“Mâlik-i hakikîden gaflet,

nefsin firavunluğuna sebep olur.

Evet, taht-ı tasarrufunda bulunan bütün eşyanın

Mâlik-i Hakikîsini unutan,

kendisini kendisine mâlik zannederek

hâkimiyet tevehhümünde bulunur.

Ve başkaları da bilhassa esbabı,

kendisine kıyasla

hâkim ve mâlik defterine kaydeder.

Ve bu vesileyle,

Allah’ın mülkünü,

malını kendilerine taksim ederek

ahkâm-ı İlâhiyeye karşı muaraza

ve mübarezeye başlar.”

“Halbuki, Cenab-ı Hak tarafından insanlara verilen

benlik ve hürriyet, ulûhiyet sıfatlarını fehmetmek

üzere bir vahid-i kıyasî vazifesini görüyor.

Maalesef, sû-i ihtiyarla hâkimiyet

ve istiklâliyete âlet ederek tam bir firavun olur.”

Ey nefs-i emmare!

Kat’iyen bil ki,

senin hususî ama pek geniş bir dünyan vardır ki,

âmâl, ümit, taallûkat, ihtiyacat üzerine bina edilmiştir.

En büyük temel taşı ve tek direği, senin vücudun ve senin hayatındır.

Halbuki o direk kurtludur.

O temel taşı da çürüktür-fanidir.-

Hülâsa, esastan fâsit ve zayıftır.

Daima harap olmaya hazırdır.”

“Evet, bu cisim ebedî değil, demirden değil,

taştan değil; ancak et ve kemikten ibaret birşeydir.

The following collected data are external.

(** * calibre.db.backend: preferences, field slots and path synchronisation

    A shallow embedding of [src/calibre/db/backend.py] (classes [DBPrefs]
    and [DB]) together with the properties its specification states about
    it.  Python dictionaries are finite maps ([gmap]); where the code
    iterates over a dictionary the iteration order is an input of the model
    (an association list in the order the dictionary yields its items),
    because Python does not sort it.  Calls into the operating system are
    answered by an oracle and recorded in a log. *)

From Stdlib Require Import ZArith String Ascii List Lia Bool.
From Stdlib Require Import DecimalString DecimalZ DecimalPos DecimalFacts.
From stdpp Require Import gmap strings list fin_maps.
From stdpp Require Import sorting.

Local Open Scope Z_scope.
Local Open Scope string_scope.

(** ** Python values shared by all parts *)

(** Exceptions the code raises or lets through. *)
Inductive exn : Type :=
| IndexError
| KeyError (msg : string)
| TypeError
| ValueError
| IOError
| OSError
| NoSuchFormat (msg : string)
| Exception (msg : string)
| BusyError.

(** Outcome of a call: a returned value or a raised exception. *)
Inductive result (A : Type) : Type :=
| Return (a : A)
| Raise (e : exn).
Arguments Return {A} a.
Arguments Raise {A} e.

(** [str(n)], [unicode(n)] and ['%d' % n] on integers: the decimal numeral. *)
Definition str (n : Z) : string := NilZero.string_of_int (Z.to_int n).

(** Characters that occur in a decimal numeral. *)
Definition numeral_char (c : ascii) : bool :=
  match c with
  | "0" | "1" | "2" | "3" | "4" | "5" | "6" | "7" | "8" | "9" | "-" => true
  | _ => false
  end%char.

Fixpoint string_forall (p : ascii -> bool) (s : string) : bool :=
  match s with
  | EmptyString => true
  | String c s' => p c && string_forall p s'
  end.

(** [s.lower()] on ASCII text, character by character. *)
Definition lower_char (c : ascii) : ascii :=
  let n := nat_of_ascii c in
  if (Nat.leb 65 n && Nat.leb n 90)%bool then ascii_of_nat (n + 32) else c.

Fixpoint string_map (f : ascii -> ascii) (s : string) : string :=
  match s with
  | EmptyString => EmptyString
  | String c s' => String (f c) (string_map f s')
  end.

Definition lower (s : string) : string := string_map lower_char s.

(** [c in s] for one character. *)
Fixpoint contains_char (c : ascii) (s : string) : bool :=
  match s with
  | EmptyString => false
  | String c' s' => Ascii.eqb c c' || contains_char c s'
  end.

(** ** Calls that change state and may raise *)

(** A method is a function from the state before the call to its outcome
    and the state after it; the state reached when an exception is raised is
    kept, as Python keeps it. *)
Definition M (S A : Type) : Type := S -> result A * S.

Definition ret {S A : Type} (a : A) : M S A := fun s => (Return a, s).

Definition raise {S A : Type} (e : exn) : M S A := fun s => (Raise e, s).

Definition bind {S A B : Type} (m : M S A) (k : A -> M S B) : M S B :=
  fun s => match m s with
           | (Return a, s') => k a s'
           | (Raise e, s') => (Raise e, s')
           end.

Notation "'let*' x ':=' m 'in' k" := (bind m (fun x => k))
  (at level 10, x name, m at level 100, k at level 200).

(** [try: m] with the outcome handed to the code after the [try]. *)
Definition attempt {S A : Type} (m : M S A) : M S (result A) :=
  fun s => let '(r, s') := m s in (Return r, s').

(** [try: body finally: final]. *)
Definition try_finally {S A : Type} (body : M S A) (final : M S unit) : M S A :=
  fun s => let '(r, s1) := body s in
           match final s1 with
           | (Return _, s2) => (r, s2)
           | (Raise e, s2) => (Raise e, s2)
           end.

Definition when {S : Type} (b : bool) (m : M S unit) : M S unit :=
  if b then m else ret tt.

(** [for x in l: f(x)]. *)
Fixpoint for_each {S A : Type} (l : list A) (f : A -> M S unit) : M S unit :=
  match l with
  | [] => ret tt
  | x :: l' => let* _ := f x in for_each l' f
  end.

Definition lift {S A : Type} (r : result A) : M S A := fun s => (r, s).

(** ** Python dictionaries whose iteration order is observed *)

(** An association list with distinct keys, in the order the dictionary
    yields its items. *)
Definition dict (A : Type) : Type := list (string * A).

Fixpoint dict_get {A : Type} (k : string) (d : dict A) : option A :=
  match d with
  | [] => None
  | (k', v) :: d' => if String.eqb k k' then Some v else dict_get k d'
  end.

Definition dict_mem {A : Type} (k : string) (d : dict A) : bool :=
  match dict_get k d with Some _ => true | None => false end.

(** [d[k] = v]: an existing key keeps its place, a new key is added. *)
Fixpoint dict_set {A : Type} (k : string) (v : A) (d : dict A) : dict A :=
  match d with
  | [] => [(k, v)]
  | (k', v') :: d' =>
      if String.eqb k k' then (k, v) :: d' else (k', v') :: dict_set k v d'
  end.

(** [del d[k]] for a key that is present. *)
Fixpoint dict_del {A : Type} (k : string) (d : dict A) : dict A :=
  match d with
  | [] => []
  | (k', v') :: d' =>
      if String.eqb k k' then dict_del k d' else (k', v') :: dict_del k d'
  end.

Definition dict_keys {A : Type} (d : dict A) : list string := map fst d.

(** ** Preferences: class [DBPrefs] *)

Module Prefs.

(** Python values kept as preferences.  A floating-point number is given
    by its [repr], the text Python prints for it.  [PObject] stands for any
    object that is none of the JSON shapes (a set, a date, ...). *)
#[warnings="-register-all"]
Inductive pyval : Type :=
| PNone
| PBool (b : bool)
| PInt (n : Z)
| PFloat (repr : string)
| PStr (s : string)
| PList (l : list pyval)
| PDict (d : list (string * pyval))
| PObject (tag : string).

(** The JSON library as [DBPrefs] uses it.  [json_dumps val] is
    [json.dumps(val, indent=2, default=to_json)] and [json_loads raw] is
    [json.loads(raw, object_hook=from_json)]; both may raise. *)
Class JSON : Type := {
  json_dumps : pyval -> result string;
  json_loads : string -> result pyval
}.

(** The table and the dictionary after one effect of a method. *)
Record snapshot : Type := {
  snap_table : gmap string string;
  snap_mirror : gmap string pyval
}.

(** A [DBPrefs] object together with the [preferences] table of its
    database.  [table] is the table (key -> val, keys unique), [mirror] the
    dictionary the object is, [faults] says for each coming
    [conn.execute] whether the database raises, and [history] records the
    table and the dictionary after every effect. *)
Record DBPrefs : Type := {
  table : gmap string string;
  mirror : gmap string pyval;
  defaults : gmap string pyval;
  disable_setting : bool;
  faults : list bool;
  history : list snapshot
}.

Definition record (table' : gmap string string) (mirror' : gmap string pyval)
  (faults' : list bool) (self : DBPrefs) : DBPrefs :=
  {| table := table'; mirror := mirror'; defaults := defaults self;
     disable_setting := disable_setting self; faults := faults';
     history := (history self ++ [{| snap_table := table'; snap_mirror := mirror' |}])%list |}.

(** [self.db.conn.execute(sql, bindings)] for a statement whose effect on
    the table is [f]: raises when the database reports a fault. *)
Definition conn_execute (f : gmap string string -> gmap string string) :
  M DBPrefs unit :=
  fun self =>
    match faults self with
    | true :: rest => (Raise BusyError, record (table self) (mirror self) rest self)
    | false :: rest => (Return tt, record (f (table self)) (mirror self) rest self)
    | [] => (Return tt, record (f (table self)) (mirror self) [] self)
    end.

(** [dict.__setitem__(self, key, val)]. *)
Definition dict_setitem (key : string) (val : pyval) : M DBPrefs unit :=
  fun self => (Return tt, record (table self) (<[key := val]> (mirror self))
                                 (faults self) self).

(** [dict.__delitem__(self, key)]. *)
Definition dict_delitem (key : string) : M DBPrefs unit :=
  fun self =>
    match mirror self !! key with
    | Some _ => (Return tt, record (table self) (delete key (mirror self))
                                   (faults self) self)
    | None => (Raise (KeyError key), self)
    end.

Section Methods.
Context `{JSON}.

Definition raw_to_object (raw : string) : result pyval := json_loads raw.

Definition to_raw (val : pyval) : result string := json_dumps val.

(** One turn of the loop of [__init__] over the rows of the table. *)
Definition load_row (d : gmap string pyval) (row : string * string) :
  gmap string pyval :=
  match raw_to_object (snd row) with
  | Return val => <[fst row := val]> d
  | Raise _ => d
  end.

(** [DBPrefs.__init__] on a database whose table is [tbl]. *)
Definition init (tbl : gmap string string) (flt : list bool) : DBPrefs :=
  {| table := tbl;
     mirror := foldl load_row ∅ (map_to_list tbl);
     defaults := ∅;
     disable_setting := false;
     faults := flt;
     history := [] |}.

Definition has_setting (key : string) (self : DBPrefs) : bool :=
  bool_decide (is_Some (mirror self !! key)).

Definition getitem (key : string) (self : DBPrefs) : result pyval :=
  match mirror self !! key with
  | Some v => Return v
  | None => match defaults self !! key with
            | Some v => Return v
            | None => Raise (KeyError key)
            end
  end.

(** [dict.get(key, default)], inherited: it reads the dictionary only. *)
Definition get (key : string) (default : pyval) (self : DBPrefs) : pyval :=
  match mirror self !! key with Some v => v | None => default end.

Definition delitem (key : string) : M DBPrefs unit :=
  let* _ := dict_delitem key in
  conn_execute (delete key).

Definition setitem (key : string) (val : pyval) : M DBPrefs unit :=
  fun self =>
    if disable_setting self then (Return tt, self)
    else
      (let* raw := lift (to_raw val) in
       let* _ := conn_execute (<[key := raw]>) in
       dict_setitem key val) self.

Definition set (key : string) (val : pyval) : M DBPrefs unit := setitem key val.

Definition get_namespaced (namespace key : string) (default : pyval)
  (self : DBPrefs) : pyval :=
  match mirror self !! ("namespaced:" +:+ namespace +:+ ":" +:+ key) with
  | Some v => v
  | None => default
  end.

Definition set_namespaced (namespace key : string) (val : pyval) : M DBPrefs unit :=
  if contains_char ":" key then raise (KeyError "Colons are not allowed in keys")
  else if contains_char ":" namespace
  then raise (KeyError "Colons are not allowed in the namespace")
  else setitem ("namespaced:" +:+ namespace +:+ ":" +:+ key) val.

(** A process restart: the object is gone, the table stays, and a new
    object is built from it. *)
Definition reopen (self : DBPrefs) : DBPrefs := init (table self) (faults self).

End Methods.

End Prefs.

(** ** Case collisions of user categories: the end of [DB.initialize_prefs] *)

Module UserCategories.
Import Prefs.

(** [icu_lower] of [calibre.utils.icu]: lower-casing by the ICU library. *)
Class ICU : Type := { icu_lower : string -> string }.

Section Rename.
Context `{ICU} `{JSON}.

(** [if ucl not in catmap: catmap[ucl] = []] then [catmap[ucl].append(uc)]. *)
Definition catmap_add (catmap : dict (list string)) (uc : string) :
  dict (list string) :=
  let ucl := icu_lower uc in
  match dict_get ucl catmap with
  | None => dict_set ucl [uc] catmap
  | Some names => dict_set ucl (names ++ [uc])%list catmap
  end.

(** The first loop: [for uc in user_cats]. *)
Definition build_catmap (user_cats : dict pyval) : dict (list string) :=
  foldl catmap_add [] (dict_keys user_cats).

(** [while icu_lower(cat + unicode(suffix)) in catmap: suffix += 1], run for
    at most [fuel] tests; [None] when the tests are used up. *)
Fixpoint find_suffix (fuel : nat) (catmap : dict (list string)) (cat : string)
  (suffix : Z) : option Z :=
  match fuel with
  | O => None
  | S fuel' =>
      if dict_mem (icu_lower (cat +:+ str suffix)) catmap
      then find_suffix fuel' catmap cat (suffix + 1)
      else Some suffix
  end.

Âni olarak senin başına yıkılıyor,

altında kalıyorsun.

Bak zaman-ı mâzi,

senin gibi geçmiş olanlara geniş bir kabir olduğu gibi,

istikbal zamanı da geniş bir mezaristan olacaktır.

Bugün sen iki kabrin arasındasın;

artık sen bilirsin.”

“Arkadaş!

Bildiğimiz, gördüğümüz dünya bir iken,

insanlar adedince dünyaları hâvidir.

Çünkü,

her insanın tam mânâsıyla hayalî bir dünyası vardır.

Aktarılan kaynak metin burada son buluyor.